From the Kitchen: Sourdough Starter

My lovely sourdough starter

I first made sourdough starter back in 2000. I remember because that was the year right after we got married, and we nursed that baby for so long, my husband used to joke: “If ever it dies, we’ll know we’re in trouble too!” It became a running joke between us.

This is the recipe I used to start my sourdough. I’ve made several breads with it over the years, and it always comes out delicious. I hope you’ll enjoy making some too.

Makes 3 Cups

NOTES : Russet potatoes are best because they contain the most starch of all the potato family, but you could substitute with some golden potatoes instead (large ones). Whatever you do, DON’T use red or new potatoes: they don’t have the nutritional value needed to really keep your starter going. Never use metallic bowls or utensils with your starter, either. They could introduce minerals in the mixture that would kill it.

Ingredients:
2 Large Russet Potatoes, Peeled And Cut In 1 Inch Pieces
4 Cups Water, Cold
2 Cups Bread Flour
1 Package Dry Yeast, (Or The Equiv Amount Of Other Yeast)
Preparation:
Place potatoes in large pot and cover with 4 cups cold water. Boil until potatoes are tender when pierced with sharp knife, about 15 minutes. Drain potatoes, reserving the liquid. Reserve potatoes for another use.

Let water cool to barely lukewarm. Mix 2 cups lukewarm potato water with 2 cups bread flour and 1 package dry yeast in glass or pottery bowl. Cover with cheesecloth and let stand at room temperature for 2 days, stirring once or twice a day. Mixture should be bubbly with clear yellowish liquid at top. Stir well before using.

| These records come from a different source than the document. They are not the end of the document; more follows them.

(* ===== verification/Heap.v ===== *)
(** * The kernel heap

    [src/kernel/lib/heap/cmpctmalloc/cmpctmalloc.c] and the wrapper
    [src/kernel/lib/heap/heap_wrapper.c], on a 64-bit machine with [CMPCT_DEBUG] and
    [WITH_KERNEL_VM].

    The memory is a finite map from the addresses of 8-byte words to their values;
    its domain is the memory that is mapped, and a load or store outside it is
    [None], like a failed assertion.  The fields of [header_t] and [free_t] are the
    words from the address of the structure on: [left] and [size], then [next] and
    [prev].  A null pointer is 0.  What [page_alloc] returns is taken from a list of
    answers: an address and the contents of the pages, or nothing.  The mutex is not
    represented: each operation runs under it, but for the fills at the end of
    [large_alloc]. *)

From stdpp Require Import base tactics numbers list list_numbers gmap.
From Stdlib Require Import ZArith.
From S2P Require Import Prelude.
#[local] Open Scope Z_scope.

Module Heap.

Definition PAGE_SIZE : Z := 4096.
Definition sizeof_header : Z := 16.
Definition sizeof_free : Z := 32.
Definition ALLOC_FILL : Z := 0x99.
Definition FREE_FILL : Z := 0x77.
Definition PADDING_FILL : Z := 0x55.
Definition HEAP_GROW_SIZE : Z := 1 * 1024 * 1024.
Definition HEAP_ALLOC_VIRTUAL_BITS : Z := 22.
Definition NUMBER_OF_BUCKETS : Z := 1 + 15 + (HEAP_ALLOC_VIRTUAL_BITS - 7) * 8.
Definition BUCKET_WORDS : Z := Z.shiftr (NUMBER_OF_BUCKETS + 31) 5.

Definition ROUNDDOWN (a b : Z) : Z := Z.land a (Z.lnot (b - 1)).
Definition ROUNDUP (a b : Z) : Z := ROUNDDOWN (u64 (a + (b - 1))) b.
Definition IS_ALIGNED (a b : Z) : bool := Z.land a (b - 1) =? 0.

Record heap := mk_heap {
  words : gmap Z Z; heap_size : Z; remaining : Z; free_lists : list Z; free_list_bits : list Z }.

Definition set_words (h : heap) (w : gmap Z Z) : heap := mk_heap w (heap_size h) (remaining h) (free_lists h) (free_list_bits h).
Definition set_size (h : heap) (n : Z) : heap := mk_heap (words h) n (remaining h) (free_lists h) (free_list_bits h).
Definition set_remaining (h : heap) (n : Z) : heap := mk_heap (words h) (heap_size h) n (free_lists h) (free_list_bits h).
Definition set_lists (h : heap) (l : list Z) : heap := mk_heap (words h) (heap_size h) (remaining h) l (free_list_bits h).
Definition set_bits (h : heap) (l : list Z) : heap := mk_heap (words h) (heap_size h) (remaining h) (free_lists h) l.

(** ** Memory *)

Definition load (h : heap) (a : Z) : option Z := words h !! a.

Definition store (h : heap) (a v : Z) : option heap :=
  ASSERT bool_decide (is_Some (words h !! a)); Some (set_words h (<[a := v]> (words h))).

Definition header_left (h : heap) (p : Z) : option Z := load h p.
Definition header_size (h : heap) (p : Z) : option Z := load h (p + 8).
Definition free_next (h : heap) (p : Z) : option Z := load h (p + 16).
Definition free_prev (h : heap) (p : Z) : option Z := load h (p + 24).

(** The bytes from [lo] to [hi] of the word at [x] become those of [new]. *)
Definition mix_word (old new x lo hi : Z) : Z :=
  let first := Z.max 0 (lo - x) in
  let mask := Z.shiftl (Z.ones (8 * (Z.min 8 (hi - x) - first))) (8 * first) in
  Z.lor (Z.ldiff old mask) (Z.land new mask).

Fixpoint memset_loop (k : nat) (w : gmap Z Z) (x lo hi c : Z) : option (gmap Z Z) :=
  match k with
  | O => Some w
  | S k' => old ← w !! x; memset_loop k' (<[x := mix_word old (c * 0x0101010101010101) x lo hi]> w) (x + 8) lo hi c
  end.

(** The words that the bytes from [s] to [s + n] lie in. *)
Definition word_count (s n : Z) : nat := Z.to_nat ((s + n + 7) / 8 - s / 8).

Definition memset (h : heap) (s c n : Z) : option heap :=
  if n =? 0 then Some h else
  w ← memset_loop (word_count s n) (words h) (s / 8 * 8) s (s + n) c; Some (set_words h w).

(** [memcpy] between aligned addresses. *)
Fixpoint memcpy_loop (k : nat) (w : gmap Z Z) (d s hi : Z) : option (gmap Z Z) :=
  match k with
  | O => Some w
  | S k' =>
    v ← w !! s; old ← w !! d;
    memcpy_loop k' (<[d := mix_word old v d d hi]> w) (d + 8) (s + 8) hi
  end.

Definition memcpy (h : heap) (d s n : Z) : option heap :=
  if n =? 0 then Some h else
  w ← memcpy_loop (word_count d n) (words h) d s (d + n); Some (set_words h w).

(** ** Pages *)

Notation os := (list (option (Z * (Z → Z)))).

Definition page_alloc (o : os) : option (Z * (Z → Z)) * os :=
  match o with [] => (None, []) | ans :: o' => (ans, o') end.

Starter can be made ahead and kept in a large glass jar in the refrigerator (I found a nice juice jug at Kroger with a top that seals; it’s kept my starter alive since August 2000!) Replenish starter with equal amounts of bread flour and water each time you use it. For example, if recipe calls for 1/2 cup starter, stir in 1/2 cup each of bread flour and water into starter after removing the initial 1/2 cup. If not using starter, stir in 1/2 cup each water and bread flour into starter every two or three weeks to keep it active. (Once in a while, you can use lukewarm potato water if you have it, maybe once every 4-6 months, just to kick it up a bit. When you do, you can also add a little more yeast). If starter turns pink or orange in color, discard.